▶ [Activity] Only the lines from the top of the data through the line with "Local Open Scope string_scope." should be repeated, each exactly as written.

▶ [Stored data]
----------

(** * pdfannots: annotation-to-text binding and page orchestration

    A shallow embedding of [pdfannots/__init__.py]:
    [_mkannotation], [_resolve_dest], [_get_outlines], the layout
    callback class [_RectExtractor] and [process_file].

    Python objects that the code mutates in place (annotations, outlines,
    the page, the device) are modelled by explicit state passing.  The
    annotations of a page live in the list [annots] of the page; an
    annotation object is identified by its index in that list, and the two
    Python sets [_lasthit] and [_curline] are finite sets of such indices,
    once the attributes exist.  Code that can raise returns a [result];
    what the code logs or writes is collected in a list. *)

From Stdlib Require Import ZArith QArith Qminmax String List Lia.
From stdpp Require Import base decidable option list gmap sets strings pretty.

Local Open Scope string_scope.
Local Open Scope nat_scope.
Set Warnings "-register-all".

(** ** Exceptions and fallible computations *)

Inductive exn : Type :=
| AssertionError
| AttributeError
| IndexError
| KeyError
| TypeError
| ValueError
| PDFNoOutlines
| ExternalError (msg : string).

Inductive result (A : Type) : Type :=
| Ok (a : A)
| Raise (e : exn).
Arguments Ok {A} a.
Arguments Raise {A} e.

Definition bind {A B : Type} (m : result A) (k : A -> result B) : result B :=
  match m with
  | Ok a => k a
  | Raise e => Raise e
  end.

Notation "'let*' x ':=' m 'in' k" := (bind m (fun x => k))
  (at level 10, x name, m at level 100, k at level 200).

Fixpoint mapM {A B : Type} (f : A -> result B) (l : list A) : result (list B) :=
  match l with
  | [] => Ok []
  | a :: l' => let* b := f a in let* bs := mapM f l' in Ok (b :: bs)
  end.

(** ** PDF objects as the parser hands them over

    The values pdfminer returns for dictionary entries and array
    elements.  [PNone] is Python's [None]; [PLit] is an interned
    [PSLiteral], so that identity ([is]) is equality of names. *)

Inductive pdfobj : Type :=
| PNone
| PBool (b : bool)
| PInt (n : Z)
| PReal (q : Q)
| PBytes (s : string)
| PLit (name : string)
| PRef (objid : Z)
| PList (l : list pdfobj)
| PDict (d : list (string * pdfobj)).

(** Python truth value of an object, as used by [and] and [or]. *)
Definition truthy (o : pdfobj) : bool :=
  match o with
  | PNone => false
  | PBool b => b
  | PInt n => negb (n =? 0)%Z
  | PReal q => negb (Qeq_bool q 0)
  | PBytes s => negb (String.eqb s "")
  | PLit _ => true
  | PRef _ => true
  | PList l => match l with [] => false | _ => true end
  | PDict d => match d with [] => false | _ => true end
  end.

(** [x or y] *)
Definition py_or (x y : pdfobj) : pdfobj := if truthy x then x else y.

(** [d.get(k)] on a dictionary given as its list of items. *)
Fixpoint dict_get (k : string) (d : list (string * pdfobj)) : pdfobj :=
  match d with
  | [] => PNone
  | (k', v) :: d' => if String.eqb k k' then v else dict_get k d'
  end.

(** ** Layout items (pdfminer.layout)

    The classes the code distinguishes with [isinstance].  In pdfminer
    [LTTextLine] and [LTTextBox] are subclasses of [LTContainer]; every
    other container ([LTPage], [LTFigure], ...) is [KContainer].
    [LTComponent] stands for the items that are neither containers,
    characters nor [LTAnno] ([LTLine], [LTRect], [LTCurve], [LTImage]). *)

Record BBox : Type := mkBBox { x0 : Q; y0 : Q; x1 : Q; y1 : Q }.

Inductive LTKind : Type := KTextLine | KTextBox | KContainer.

Inductive LTItem : Type :=
| LTChar (bbox : BBox) (text : string)
| LTAnno (text : string)
| LTContainer (kind : LTKind) (bbox : BBox) (children : list LTItem)
| LTComponent (bbox : BBox).

Definition is_LTTextLine (k : LTKind) : bool :=
  match k with KTextLine => true | _ => false end.

Definition is_LTTextBox (k : LTKind) : bool :=
  match k with KTextBox => true | _ => false end.
Lemma notCreateDelete_interaction i :
  interactionOp notCreateDelete i -> noCreate i /\ noDelete i /\ deleteWentThrough i.
Proof.
  destruct i as [X op x].
  destruct op; cbv [interactionOp notCreateDelete noCreate noDelete deleteWentThrough
                    createCall deleteCall]; intuition.
Qed.

Lemma notCreateDelete_trace t :
  Forall (interactionOp notCreateDelete) t ->
  Forall noCreate t /\ Forall deleteWentThrough t /\ deleteCalls t = [].
Proof.
  intros Ht. repeat split.
  - eapply Forall_impl; [exact Ht|]. intros i Hi. apply notCreateDelete_interaction, Hi.
  - eapply Forall_impl; [exact Ht|]. intros i Hi. apply notCreateDelete_interaction, Hi.
  - apply omap_nil. eapply Forall_impl; [exact Ht|].
    intros i Hi. apply notCreateDelete_interaction, Hi.
Qed.

(** The churn of a kind updates objects: it returns, and neither creates
    nor deletes. *)
Lemma performResourceChurn_returns config resources ns type :
  returns (performResourceChurn config resources ns type).
Proof.
  unfold performResourceChurn. destruct (len resources =? 0); [exact I|].
  apply returns_forAll. intros o n. simpl. intros draw.
  destruct (ltb draw _); simpl; [|exact I].
  intros now iteration [e|]; exact I.
Qed.

Lemma performResourceChurn_asks config resources ns type :
  asksOnly notCreateDelete (performResourceChurn config resources ns type).
Proof.
  unfold performResourceChurn. destruct (len resources =? 0); [exact I|].
  apply asksOnly_forAll. intros o n. simpl. split; [exact I|]. intros draw.
  destruct (ltb draw _); simpl; [|exact I].
  split; [exact I|]. intros now. split; [exact I|]. intros iteration.
  split; [exact I|]. intros [e|]; exact I.
Qed.

Lemma manageConfigMaps_scale_down config ns target r w listed w1 :
  h _ (List ConfigMap ns (matchingLabels config "configmap")) w = (inr listed, w1) ->
  let items := Object.mk ConfigMap <$> listed in
  0 <= target < len items -> len items <= maxInt32 ->
  scalesDown (run h (manageConfigMaps config ns target) r w) target
    (reverse (drop (Z.to_nat target) items)).
Proof.
  intros Hl items Ht Hc. unfold manageConfigMaps, scalesDown.
  list_answer Hl. branches Ht Hc.
  rewrite run_bind.
  match goal with |- context [run h (forEach ?l ?s ?body) ?r ?w] =>
    pose proof (forEach_calls h deleteCall (fun i => option_list (index items i))
                  noCreate deleteWentThrough (fun v : Z * option error => exists e, snd v = Some e)
                  body l) as Hloop;
    specialize (fun Hb => Hloop Hb s r w); cbv zeta in Hloop;
    destruct (run h (forEach l s body) r w) as [out r' w' t]
  end.
  rewrite mjoin_option_list, omap_index_countDown in Hloop by lia.
  destruct Hloop as (Hpre & HP & Hout).
  { intros i s r0 w0 Hi. apply elem_of_countDown in Hi.
    destruct (index_Some items i ltac:(lia)) as (item & -> & _).
    simpl. destruct (h _ (Delete item) w0) as [[err|] w2]; simpl.
    - destruct (h _ (LogError err "Failed to delete ConfigMap") w2) as [[] w3]; simpl.
      split; [reflexivity|]. split; [repeat constructor|]. eauto.
    - split; [reflexivity|]. split; [repeat constructor|].
      split; [reflexivity|]. repeat constructor. }
  simpl in *. unfold deleteCalls.
  destruct out as [[deleted|[n err]]|why]; simpl; try contradiction.
  - rewrite run_bind.
    destruct (returns_run h (performResourceChurn config items ns "configmap") r' w'
                (performResourceChurn_returns _ _ _ _)) as [updated Hu].
    pose proof (asksOnly_trace h _ _ r' w' (performResourceChurn_asks config items ns "configmap"))
      as Hc'.
    apply notCreateDelete_trace in Hc' as (Hc1 & Hc2 & Hc3).
    destruct (run h (performResourceChurn config items ns "configmap") r' w')
      as [out2 r2 w2 t2]. simpl in *. subst out2. simpl.
    rewrite app_nil_r, omap_app. fold (deleteCalls t2). rewrite Hc3, app_nil_r.
    exists target, None. destruct Hout as [Heq HP']. split; [reflexivity|].
    split; [constructor; [reflexivity|now apply Forall_app]|]. split; [exact Hpre|].
    intros _. split; [reflexivity|]. split; [exact Heq|].
    constructor; [exact I|now apply Forall_app].
  - rewrite app_nil_r. exists n, err. destruct Hout as [e He]. simpl in He. subst err.
    split; [reflexivity|]. split; [constructor; [reflexivity|exact HP]|].
    split; [exact Hpre|]. discriminate.
Qed.

Lemma manageSecrets_scale_down config ns target r w listed w1 :
  h _ (List Secret ns (matchingLabels config "secret")) w = (inr listed, w1) ->
  let items := Object.mk Secret <$> listed in
  0 <= target < len items -> len items <= maxInt32 ->
  scalesDown (run h (manageSecrets config ns target) r w) target
    (reverse (drop (Z.to_nat target) items)).
Proof.
  intros Hl items Ht Hc. unfold manageSecrets, scalesDown.
  list_answer Hl. branches Ht Hc.
  rewrite run_bind.
  match goal with |- context [run h (forEach ?l ?s ?body) ?r ?w] =>
    pose proof (forEach_calls h deleteCall (fun i => option_list (index items i))
                  noCreate deleteWentThrough (fun v : Z * option error => exists e, snd v = Some e)
                  body l) as Hloop;
    specialize (fun Hb => Hloop Hb s r w); cbv zeta in Hloop;
    destruct (run h (forEach l s body) r w) as [out r' w' t]
  end.
  rewrite mjoin_option_list, omap_index_countDown in Hloop by lia.
  destruct Hloop as (Hpre & HP & Hout).
  { intros i s r0 w0 Hi. apply elem_of_countDown in Hi.
    destruct (index_Some items i ltac:(lia)) as (item & -> & _).
    simpl. destruct (h _ (Delete item) w0) as [[err|] w2]; simpl.
    - destruct (h _ (LogError err "Failed to delete Secret") w2) as [[] w3]; simpl.
      split; [reflexivity|]. split; [repeat constructor|]. eauto.
    - split; [reflexivity|]. split; [repeat constructor|].
      split; [reflexivity|]. repeat constructor. }
  simpl in *. unfold deleteCalls.
  destruct out as [[deleted|[n err]]|why]; simpl; try contradiction.
  - rewrite run_bind.
    destruct (returns_run h (performResourceChurn config items ns "secret") r' w'
                (performResourceChurn_returns _ _ _ _)) as [updated Hu].
    pose proof (asksOnly_trace h _ _ r' w' (performResourceChurn_asks config items ns "secret"))
      as Hc'.
    apply notCreateDelete_trace in Hc' as (Hc1 & Hc2 & Hc3).
    destruct (run h (performResourceChurn config items ns "secret") r' w')
      as [out2 r2 w2 t2]. simpl in *. subst out2. simpl.
    rewrite app_nil_r, omap_app. fold (deleteCalls t2). rewrite Hc3, app_nil_r.
    exists target, None. destruct Hout as [Heq HP']. split; [reflexivity|].
    split; [constructor; [reflexivity|now apply Forall_app]|]. split; [exact Hpre|].
    intros _. split; [reflexivity|]. split; [exact Heq|].
    constructor; [exact I|now apply Forall_app].
  - rewrite app_nil_r. exists n, err. destruct Hout as [e He]. simpl in He. subst err.
    split; [reflexivity|]. split; [constructor; [reflexivity|exact HP]|].
    split; [exact Hpre|]. discriminate.
Qed.
Lemma upsert_upsert (k : string) (n n' : node) (es : FS.entries) :
  FS.upsert k n (FS.upsert k n' es) = FS.upsert k n es.
Proof.
  induction es as [|[k0 n0] es IH]; simpl.
  - rewrite String.eqb_refl. reflexivity.
  - destruct (String.eqb k k0) eqn:E; simpl.
    + rewrite String.eqb_refl. reflexivity.
    + rewrite E, IH. reflexivity.
Qed.

Lemma write_deeper (es : FS.entries) (nm nm' : string) (p : Path.t) (c : content) :
  FS.write (Dir es) (nm :: nm' :: p) c =
  match FS.assoc nm es with
  | Some k =>
      match FS.write k (nm' :: p) c with
      | Ok k' => Ok (Dir (FS.upsert nm k' es))
      | Raise e => Raise e
      end
  | None => Raise FileNotFoundError
  end.
Proof. reflexivity. Qed.

Lemma write_then_read (fs fs' : node) (p : Path.t) (c : content) :
  FS.write fs p c = Ok fs' -> FS.read fs' p = Ok c.
Proof.
  revert fs fs'. induction p as [|nm p IH]; intros fs fs' H; [discriminate H|].
  destruct fs as [|es]; [discriminate H|].
  destruct p as [|nm' p'].
  - simpl in H.
    destruct (FS.assoc nm es) as [[|]|]; try discriminate H;
      injection H as <-; unfold FS.read; simpl;
      rewrite assoc_upsert, String.eqb_refl; reflexivity.
  - rewrite write_deeper in H.
    destruct (FS.assoc nm es) as [k|]; [|discriminate H].
    destruct (FS.write k (nm' :: p') c) as [k'|] eqn:W; [|discriminate H].
    injection H as <-. specialize (IH _ _ W).
    unfold FS.read in *. cbn [FS.lookup].
    rewrite assoc_upsert, String.eqb_refl. exact IH.
Qed.

Lemma write_again (fs fs' : node) (p : Path.t) (c : content) :
  FS.write fs p c = Ok fs' -> FS.write fs' p c = Ok fs'.
Proof.
  revert fs fs'. induction p as [|nm p IH]; intros fs fs' H; [discriminate H|].
  destruct fs as [|es]; [discriminate H|].
  destruct p as [|nm' p'].
  - simpl in H.
    destruct (FS.assoc nm es) as [[|]|]; try discriminate H;
      injection H as <-; simpl;
      rewrite assoc_upsert, String.eqb_refl, upsert_upsert; reflexivity.
  - rewrite write_deeper in H.
    destruct (FS.assoc nm es) as [k|]; [|discriminate H].
    destruct (FS.write k (nm' :: p') c) as [k'|] eqn:W; [|discriminate H].
    injection H as <-. specialize (IH _ _ W).
    rewrite write_deeper, assoc_upsert, String.eqb_refl, IH, upsert_upsert.
    reflexivity.
Qed.

(** The tree that [fix_plugin_manifest] of fix_plugin_manifests.py
    leaves: the file is written when it could be read, decoded and
    fixed, and nothing happens otherwise. *)
Lemma fix_plugin_manifest_state (p : Path.t) (fs : node) :
  state_of (FixPluginManifests.fix_plugin_manifest p fs) =
  match FS.read fs p with
  | Ok (Json m) =>
      match FixPluginManifests.fix_document m with
      | Ok m' =>
          match FS.write fs p (Json m') with
          | Ok fs' => fs'
          | Raise _ => fs
          end
      | Raise _ => fs
      end
  | _ => fs
  end.
Proof.
  unfold FixPluginManifests.fix_plugin_manifest, IO.json_load, IO.json_dump,
    IO.read, IO.write, bind, lift, ret, raise, state_of.
  destruct (FS.read fs p) as [[s|m]|e]; simpl; try reflexivity.
  destruct (FixPluginManifests.fix_document m) as [m'|e]; simpl; try reflexivity.
  destruct (FS.write fs p (Json m')) as [fs'|e]; reflexivity.
Qed.

(** C3, as amended.  Running [fix_plugin_manifest] of
    fix_plugin_manifests.py a second time leaves the tree the first run
    left, file for file, provided the repository of the manifest, when
    it is an object, has a url that is not itself an object. *)
Theorem fix_plugin_manifest_twice (fs : node) (p : Path.t) :
  (forall manifest, FS.read fs p = Ok (Json manifest) ->
                    FixDocument.flat_repository manifest) ->
  let once := state_of (FixPluginManifests.fix_plugin_manifest p fs) in
  state_of (FixPluginManifests.fix_plugin_manifest p once) = once.
Proof.
  intros Hflat once. subst once.
  rewrite (fix_plugin_manifest_state p fs).
  destruct (FS.read fs p) as [[s|m]|e] eqn:R;
    try (rewrite fix_plugin_manifest_state, R; reflexivity).
  destruct (FixPluginManifests.fix_document m) as [m'|e] eqn:F;
    [|rewrite fix_plugin_manifest_state, R, F; reflexivity].
  destruct (FS.write fs p (Json m')) as [fs'|e] eqn:W;
    [|rewrite fix_plugin_manifest_state, R, F, W; reflexivity].
  rewrite fix_plugin_manifest_state.
  rewrite (write_then_read _ _ _ _ W).
  rewrite (FixDocument.fix_document_idempotent _ _ (Hflat _ eq_refl) F).
  rewrite (write_again _ _ _ _ W). reflexivity.
Qed.

(* ================================================================== *)
(** ** Reasoning on the monad *)

Lemma run_bind {S A B} (m : M S A) (f : A -> M S B) (s : S) :
  bind m f s =
  match m s with
  | (Ok a, s1, t1) => (result_of (f a s1), state_of (f a s1), t1 ++ trace_of (f a s1))
  | (Raise e, s1, t1) => (Raise e, s1, t1)
  end.
Proof.
  unfold bind, result_of, state_of, trace_of.
  destruct (m s) as [[[a|e] s1] t1]; [|reflexivity].
  destruct (f a s1) as [[r s2] t2]; reflexivity.
Qed.

Lemma result_bind {S A B} (m : M S A) (f : A -> M S B) (s : S) :
  result_of (bind m f s) =
  match result_of (m s) with
  | Ok a => result_of (f a (state_of (m s)))
  | Raise e => Raise e
  end.
Proof.
  rewrite run_bind. unfold result_of, state_of.
  destruct (m s) as [[[a|e] s1] t1]; reflexivity.
Qed.

Lemma state_bind {S A B} (m : M S A) (f : A -> M S B) (s : S) :
  state_of (bind m f s) =
  match result_of (m s) with
  | Ok a => state_of (f a (state_of (m s)))
  | Raise e => state_of (m s)
  end.
Proof.
  rewrite run_bind. unfold result_of, state_of.
  destruct (m s) as [[[a|e] s1] t1]; reflexivity.
Qed.

Lemma trace_bind {S A B} (m : M S A) (f : A -> M S B) (s : S) :
  trace_of (bind m f s) =
  match result_of (m s) with
  | Ok a => trace_of (m s) ++ trace_of (f a (state_of (m s)))
  | Raise e => trace_of (m s)
  end.
Proof.
  rewrite run_bind. unfold result_of, state_of, trace_of.
  destruct (m s) as [[[a|e] s1] t1]; reflexivity.
Qed.

Lemma run_eta {S A} (x : result A * S * list event) :
  x = (result_of x, state_of x, trace_of x).
Proof. destruct x as [[r s] t]; reflexivity. Qed.

(** A computation obeys a discipline when, from every state, the state
    it leaves is related to the one it found, every event of its trace
    is allowed, every exception it raises is allowed and the value it
    returns is as announced. *)
Section Obeys.

Context {S : Type}.
Variable I : S -> S -> Prop.
Hypothesis I_refl : forall s, I s s.
Hypothesis I_trans : forall a b c, I a b -> I b c -> I a c.
Variable E : event -> Prop.
Variable X : exn -> Prop.

Definition obeys {A} (V : A -> Prop) (m : M S A) : Prop :=
  forall s,
    I s (state_of (m s))
    /\ Forall E (trace_of (m s))
    /\ match result_of (m s) with Ok a => V a | Raise e => X e end.

Lemma obeys_ret {A} (V : A -> Prop) (a : A) : V a -> obeys V (ret a).
Proof. intros H s. cbn. auto. Qed.

Lemma obeys_raise {A} (V : A -> Prop) (e : exn) : X e -> obeys V (raise e).
Proof. intros H s. cbn. auto. Qed.

Lemma obeys_get_state : obeys (fun _ => True) get_state.
Proof. intros s. cbn. auto. Qed.

Lemma obeys_lift {A} (V : A -> Prop) (r : result A) :
  match r with Ok a => V a | Raise e => X e end -> obeys V (lift r).
Proof. intros H s. cbn. auto. Qed.

Lemma obeys_weaken {A} (V W : A -> Prop) (m : M S A) :
  (forall a, V a -> W a) -> obeys V m -> obeys W m.
Proof.
  intros HVW Hm s. destruct (Hm s) as (Hi & He & Hr).
  repeat split; auto. destruct (result_of (m s)); auto.
Qed.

----------

▶ [Result of the task]
(** * pdfannots: annotation-to-text binding and page orchestration

    A shallow embedding of [pdfannots/__init__.py]:
    [_mkannotation], [_resolve_dest], [_get_outlines], the layout
    callback class [_RectExtractor] and [process_file].

    Python objects that the code mutates in place (annotations, outlines,
    the page, the device) are modelled by explicit state passing.  The
    annotations of a page live in the list [annots] of the page; an
    annotation object is identified by its index in that list, and the two
    Python sets [_lasthit] and [_curline] are finite sets of such indices,
    once the attributes exist.  Code that can raise returns a [result];
    what the code logs or writes is collected in a list. *)

From Stdlib Require Import ZArith QArith Qminmax String List Lia.
From stdpp Require Import base decidable option list gmap sets strings pretty.

Local Open Scope string_scope.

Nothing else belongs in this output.